I shared the name of the source, gladly. Christmas week in the newsroom is no time to be a Grinch: It’s actually one of the best weeks to experience camaraderi­e. We share sources, food, gossip, advice.

It’s not that we don’t do those things during the rest of the year, but this is the week when we have the time to do it in abundance. After all, it’s not as if anyone is calling us back or returning our e-mails.

Inevitably, the moment emerges when I feel a little sorry for myself about working this week. I feel some guilt over my pile of unwrapped presents, my plan for holiday meals that will go uncooked, my end-of-the-year projects that will go undone because I didn’t have the downtime that many other people did. There is, fortunatel­y, a great antidote. It’s called working near Union Square.

A couple of days before Christmas, I took advantage of an empty work moment to slip out of the office. I needed to buy my brother a Christmas present, and there was no time to wait for an online order to arrive. So for a brief hour I joined the thousands of other people who were off work and flooding Union Square to load up on presents for their loved ones (and, I suspect, themselves).
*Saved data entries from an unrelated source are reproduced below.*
(** What was checked before a settlement was sent *)
Definition matches_request (request : option SignedPaymentRequest.t) (payment : PaymentRequest.t) (kept : option SignedPaymentRequest.t) : Prop :=
  match request with
  | None => kept = None
  | Some r => ∃ slot v,
      getCurrentSlot = Ok slot ∧ verifyPaymentRequest r (Some slot) = Ok v ∧ v.(PaymentRequestVerification.valid) = true ∧
      v.(PaymentRequestVerification.invoiceHash) = payment.(PaymentRequest.invoiceHash) ∧
      v.(PaymentRequestVerification.payload).(PaymentRequestPayload.mint) = payment.(PaymentRequest.mint) ∧
      v.(PaymentRequestVerification.payload).(PaymentRequestPayload.recipient) = payment.(PaymentRequest.recipient) ∧
      v.(PaymentRequestVerification.payload).(PaymentRequestPayload.amount) = toString payment.(PaymentRequest.amount) ∧
      kept = Some (SignedPaymentRequest.mk v.(PaymentRequestVerification.payload) r.(SignedPaymentRequest.signature))
  end.

Definition payment_key (payment : PaymentRequest.t) : string :=
  payment.(PaymentRequest.mandate) +:+ ":" +:+ bytesToHex payment.(PaymentRequest.invoiceHash).

Definition authorized (c : PaymentContext.t) (fields : list (string * value)) (request : option SignedPaymentRequest.t) (x : Sent.t) : Prop :=
  ∃ parsed kept,
    parsePaymentInput fields = Ok parsed ∧
    client_prepare parsed.(ParsedPayment.input) parsed.(ParsedPayment.agent) = Ok x.(Sent.plan) ∧
    x.(Sent.plan).(PreparedPayment.preflight).(PaymentPreflight.valid) = true ∧
    x.(Sent.key) = payment_key parsed.(ParsedPayment.input) ∧
    matches_request request parsed.(ParsedPayment.input) kept ∧
    (asked_delegated fields = false → ∀ agent, given_text c.(PaymentContext.agentAddress) = Some agent → parsed.(ParsedPayment.agent) = agent) ∧
    sent_as c (asked_delegated fields) (given_signature fields) parsed kept x.

Lemma payPrepared_settles c parsed delegated signed record plan kept :
  (∀ view, submissions (record view).1 = []) →
  settles c (λ x, x.(Sent.key) = payment_key parsed.(ParsedPayment.input) ∧ x.(Sent.plan) = plan ∧
                  plan.(PreparedPayment.preflight).(PaymentPreflight.valid) = true ∧
                  (delegated = false → ∀ agent, given_text c.(PaymentContext.agentAddress) = Some agent → parsed.(ParsedPayment.agent) = agent) ∧
                  sent_as c delegated (given_text signed) parsed kept x)
    (payPrepared c parsed delegated signed record plan kept).
Proof.
  intros Hrec. unfold payPrepared. destruct (PaymentPreflight.valid _) eqn:Ev; cbn [negb];
    [|unsent].
  apply settles_bind; [done|]. intros _ _.
  destruct (given_text (PaymentContext.agentAddress c)) as [agent|] eqn:Ea; [destruct (negb delegated && _) eqn:Em|].
  - unsent.
  - eapply settles_impl, pay_as_settles. intros x (-> & -> & Hs). split_and!; [done..| |done].
    intros -> a [= <-]. cbn in Em. by bool_reflect.
  - eapply settles_impl, pay_as_settles. intros x (-> & -> & Hs). split_and!; done.
Qed.

Lemma checked_request r payment kept :
  checkedPaymentRequest r payment = Ok (inl kept) → matches_request (Some r) payment (Some kept).
Proof.
  unfold checkedPaymentRequest. intros H. apply bind_ok in H as (slot & Hs & H). apply bind_ok in H as (v & Hv & H).
  destruct (PaymentRequestVerification.valid v) eqn:Ev; [|done]. cbn [negb] in H.
  destruct (bool_decide (bytesToHex _ = _)) eqn:Eh; [|done]. cbn [negb] in H.
  destruct (_ || _ || _) eqn:Em in H; [done|]. injection H as <-. bool_reflect. exists slot, v. split_and!; try done.
  by apply bytesToHex_inj.
Qed.

Lemma asked_mode v : strict_eq (coalesce_undefined v (VString "human")) (VString "delegated") = strict_eq v (VString "delegated").
Proof. by destruct v. Qed.

Lemma executePayment_settles c args request now s :
  settles c (λ x, ∃ fields, args = VObject fields ∧ authorized c fields request x) (executePayment demo_merchant c args request now s).
Proof.
  unfold executePayment. apply settles_lift. intros fields Hf. assert (args = VObject fields) as -> by (destruct args; by inversion Hf).
  cbv zeta. rewrite asked_mode. fold (asked_delegated fields). apply settles_throw_if. intros _.
  apply settles_lift. intros parsed Hp. apply settles_throw_if. intros _.
  apply settles_bind; [by destruct (as_optional _)|]. intros _ _. apply settles_throw_if. intros _.
  assert (∀ kept record, (∀ view, submissions (record view).1 = []) → matches_request request parsed.(ParsedPayment.input) kept →
    settles c (λ x, ∃ fs, VObject fields = VObject fs ∧ authorized c fs request x)
      (let^ plan := tool_lift (client_prepare parsed.(ParsedPayment.input) parsed.(ParsedPayment.agent)) in
       payPrepared c parsed (asked_delegated fields)
         (match field fields "signedTransaction" with VString sg => Some (trim sg) | _ => None end) record plan kept)) as Hpay.
  { intros kept record Hr Hm. apply settles_lift. intros plan Hplan. eapply settles_impl, payPrepared_settles; [|done].
    intros x (Hk & <- & Hv & Ha & Hs). exists fields. split; [done|]. exists parsed, kept. split_and!; try done.
    unfold given_signature. by destruct (field fields "signedTransaction"). }
  destruct request as [r|]; [|by apply Hpay].
  apply settles_lift. intros [kept|message] Hc; [|unsent]. apply settles_bind; [done|]. intros _ _.
  apply Hpay; [done|]. by apply checked_request.
Qed.
End Cards.

(** ** What the result says *)

(** An answer that carries no field of ours *)
Definition plain (payload : value) : Prop := "action" ∉ (spread payload).*1.

Definition is_duplicate (payload : value) : bool := strict_eq (get payload "code") (VString "DuplicateInvoice").
Definition is_confirmed (payload : value) : bool :=
  strict_eq (get payload "status") (VString "confirmed") && match get payload "signature" with VString _ => true | _ => false end.

(** The result of a relay's answer *)
Inductive verdict (names : PayNames.t) (status : Z) (payload : value) : ToolResult.t → Prop :=
| v_duplicate out : is_duplicate payload = true → action_of out = VString "duplicate_invoice" → verdict names status payload out
| v_rejected out : is_ok_status status = false → relayRejectedBeforeBroadcast status = true →
    (plain payload → action_of out = VString names.(PayNames.rejected)) → verdict names status payload out
| v_unknown out : is_ok_status status = false → relayRejectedBeforeBroadcast status = false → is_duplicate payload = false →
    action_of out = VString "payment_pending" → verdict names status payload out
| v_confirmed out : is_ok_status status = true → is_confirmed payload = true →
    (plain payload → action_of out = VString names.(PayNames.success)) → verdict names status payload out
| v_open out : is_ok_status status = true → is_confirmed payload = false →
    (plain payload → action_of out = VString (if strict_eq (get payload "status") (VString "failed") then names.(PayNames.failure)
                                              else "payment_pending")) → verdict names status payload out.

Lemma unknown_fields c key status payload k :
  k ∈ (relayOutcomeUnknown c key status payload).*1 →
  k ∈ ["status"; "payment_id"; "idempotency_key"; "httpStatus"; "relayError"; "continuation"; "message"].
Proof.
  unfold relayOutcomeUnknown. rewrite !fmap_app.
  destruct (context_wallet c); destruct (get payload "error"); cbn; set_solver.
Qed.

Lemma relay_answered_verdict c names key plan status payload out :
  names = managed_names ∨ names = relay_names →
  relay_answered c names key plan status payload = Ok out → verdict names status payload out.
Proof.
  intros Hn. unfold relay_answered. destruct (nullish payload); [done|]. intros [= <-].
  fold (is_duplicate payload). destruct (is_duplicate payload) eqn:Ed; [by apply v_duplicate|].
  destruct (is_ok_status status) eqn:Eo; cbn [negb].
  - fold (is_confirmed payload). destruct (is_confirmed payload) eqn:Ec.
    + apply v_confirmed; [done..|]. intros Hp. apply object_first. rewrite !fmap_app. unfold plain in Hp.
      destruct Hn as [-> | ->]; cbn; set_solver.
    + apply v_open; [done..|]. intros Hp. apply object_first. rewrite fmap_app. unfold plain in Hp. cbn. set_solver.
  - destruct (relayRejectedBeforeBroadcast status) eqn:Er.
    + apply v_rejected; [done..|]. intros Hp. apply object_first. unfold plain in Hp. cbn. set_solver.
    + apply v_unknown; [done..|]. apply object_first. rewrite fmap_app. intros [H%unknown_fields|H]%elem_of_app; [set_solver|].
      cbn in H. set_solver.
Qed.

Lemma field_app_fresh a b k : k ∉ a.*1 → field (a ++ b) k = field b k.
Proof. induction a as [|[k' x] a IH]; cbn; [done|]. intros H. rewrite bool_decide_eq_false_2 by set_solver. apply IH. set_solver. Qed.

Lemma field_app_in a b k : k ∈ a.*1 → field (a ++ b) k = field a k.
Proof.
  induction a as [|[k' x] a IH]; cbn; [set_solver|]. intros H. case_bool_decide; [done|]. apply IH. set_solver.
Qed.

(** Spread last, an object with distinct keys keeps its fields. *)
Lemma spread_over a b k : NoDup b.*1 → k ∈ b.*1 → field (object_of (a ++ b)) k = field b k.
Proof.
  induction b as [|[k' x] b IH] using rev_ind; intros Hb Hk; [by apply elem_of_nil in Hk|].
  rewrite fmap_app in Hb, Hk. cbn in Hb, Hk. apply NoDup_app in Hb as (Hb & Hnew & _). rewrite app_assoc, object_snoc.
  destruct (decide (k' = k)) as [->|Hne].
  - rewrite field_set, field_app_fresh by set_solver. cbn. by rewrite bool_decide_eq_true_2.
  - rewrite field_set_ne, IH by set_solver. by rewrite field_app_in by set_solver.
Qed.

Lemma field_key l k x : field l k = VString x → k ∈ l.*1.
Proof. induction l as [|[k' y] l IH]; cbn; [done|]. case_bool_decide; set_solver. Qed.

Lemma source_action toolName args raw a :
  NoDup raw.*1 → field raw "action" = VString a → (widget_source toolName args raw).(WidgetSource.action) = text_of (VString a).
Proof.
  intros Hr Ha. unfold widget_source. cbn [WidgetSource.action]. destruct (strict_eq _ _); [|by rewrite Ha].
  rewrite spread_over; [by rewrite Ha | done | by eapply field_key].
Qed.

(** ** What the card shows *)

Lemma either_of_two (a x y : string) : a ∈ [x; y] → a = x ∨ a = y.
Proof. rewrite !elem_of_cons, elem_of_nil. tauto. Qed.

(** One goal for each member of a literal list *)
Ltac each_member H :=
  repeat (let E := fresh "E" in apply elem_of_cons in H as [E | H]; [try discriminate E; try subst |]);
  try (by apply elem_of_nil in H).

Ltac next_case H := match type of H with context [bool_decide ?P] => let E := fresh "E" in destruct (bool_decide P) eqn:E end.

Lemma settled_state a data mode : (stateFor a data mode).1 = w_settled →
  ∃ a', a = Some a' ∧ a' ∈ ["managed_payment_settled"; "backend_relayed"; "payment_terminal"].
Proof.
  unfold stateFor. destruct a as [a|]; [|done]. intros H. exists a. split; [done|].
  next_case H; [done|]. next_case H.
  { bool_reflect. apply either_of_two in E0 as [-> | ->]; set_solver. }
  next_case H; [bool_reflect; set_solver|]. exfalso.
  repeat (next_case H || destruct (is_some _) in H); done.
Qed.

Lemma blocked_state a data mode : (stateFor a data mode).1 = w_blocked →
  ∃ a', a = Some a' ∧ a' ≠ "payment_pending" ∧ a' ≠ "payment_outcome_unknown" ∧ a' ∉ ["managed_payment_settled"; "backend_relayed"].
Proof.
  unfold stateFor. destruct a as [a|]; [|done]. intros H. exists a. split; [done|].
  next_case H; [done|]. next_case H; [done|]. split_and!; [intros -> | intros -> | by bool_reflect].
  - cbn in H. by destruct (is_some _) in H.
  - done.
Qed.

Lemma shown_settled toolName args isError src :
  (shown_state toolName args isError src).1 = w_settled →
  ∃ a, src.(WidgetSource.action) = Some a ∧ a ∈ ["managed_payment_settled"; "backend_relayed"; "payment_terminal"].
Proof.
  unfold shown_state. destruct (stateFor _ _ _) as [st step] eqn:Es. intros H.
  apply (settled_state _ src.(WidgetSource.data) (signing_mode args src.(WidgetSource.data))). rewrite Es.
  destruct (_ && _) in H; destruct (_ && _) in H; done.
Qed.

Lemma refused_state toolName args isError src :
  (shown_state toolName args isError src).1 = w_blocked →
  ∃ a, src.(WidgetSource.action) = Some a ∧ a ≠ "payment_pending" ∧ a ≠ "payment_outcome_unknown" ∧
       a ∉ ["managed_payment_settled"; "backend_relayed"].
Proof.
  unfold shown_state. destruct (stateFor _ _ _) as [st step] eqn:Es. intros H.
  destruct (bool_decide (src.(WidgetSource.action) = Some "payment_request_quoted") && isError) eqn:Eq.
  { bool_reflect. eexists. split; [done|]. split_and!; [done..|]. by rewrite !elem_of_cons, elem_of_nil; intros [|[|]]. }
  apply (blocked_state _ src.(WidgetSource.data) (signing_mode args src.(WidgetSource.data))). rewrite Es.
  destruct (_ && _) in H; cbn in H; done.
Qed.

Lemma view_drawn `{WidgetReads} dm app toolName args raw e v :
  paymentWidgetView dm app toolName args (VObject [("isError", e); ("structuredContent", VObject raw)]) = Some v →
  v.(PaymentWidgetView.state) = (shown_state toolName args (strict_eq e (VBool true)) (widget_source toolName args raw)).1 ∧
  v.(PaymentWidgetView.rejectedBeforeBroadcast)
    = refused_unsent toolName (widget_source toolName args raw).(WidgetSource.action) v.(PaymentWidgetView.state).
Proof.
  unfold paymentWidgetView. destruct (negb _); [done|]. cbn [get field]. rewrite (bool_decide_eq_false_2 ("isError" = "structuredContent")),
    !bool_decide_eq_true_2 by done.
  destruct (shown_state _ _ _ _) as [st step]. by intros [= <-].
Qed.

Lemma settled_outcome app isError data o :
  normalize_data app isError data = Some o → o.(NormalizedOutcome.kind) = payment_settled →
  ∃ a, field data "action" = VString a ∧ a ∈ "payment_terminal" :: SETTLED_ACTIONS.
Proof.
  unfold normalize_data. cbv zeta. set (action := match field data "action" with VString a => a | _ => "" end).
  intros H Hk. destruct (decide (action ∈ "payment_terminal" :: SETTLED_ACTIONS)) as [Ha|Hn].
  - exists action. split; [|done]. clear H. subst action. destruct (field data "action"); try done; exfalso; revert Ha;
      apply (bool_decide_eq_false ("" ∈ "payment_terminal" :: SETTLED_ACTIONS)); reflexivity.
  - exfalso. unfold SETTLED_ACTIONS in Hn.
    rewrite (bool_decide_eq_false_2 (action = "payment_terminal")), (bool_decide_eq_false_2 (action ∈ SETTLED_ACTIONS)),
      (bool_decide_eq_false_2 (action ∈ ["backend_relayed"; "payment_confirmed"])),
      (bool_decide_eq_false_2 (action = "managed_payment_settled")) in H by (unfold SETTLED_ACTIONS; set_solver).
    cbn [andb orb] in H. repeat match type of H with context [if ?b then _ else _] => destruct b end; try done;
      injection H as <-; done.
Qed.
Within five minutes, I was cured of any self-pity.

It was impossible to move down the sidewalk with any sense of purpose or steady movement. Impossible to move — until an unexpected collision with some poor suburban family set me moving. (I understand that they were horrified by the prospect of little Timmy seeing that half-naked man raving to himself across the street, but please, folks, watch where you aim your shopping bags.)

The garbage littering the streets was thick; the store lines were long. As I waited in line, watching the clerks deal with customers who demanded impossible things, I wondered how they were feeling about working this week. Maybe not as bad as I thought they might. I bought my brother his present, waited patiently while the clerk wrapped it up, and asked her how she was getting by. She smiled and chuckled. “It could be worse,” she said, nodding at the irate customers behind me. “I could be in that line.”

I laughed and inched my way back through the crowds into the quiet newsroom. After all, the holidays are here and I deserve a little time to relax.

Within five minutes, I was cured of any self-pity. It was impossible to move down the sidewalk.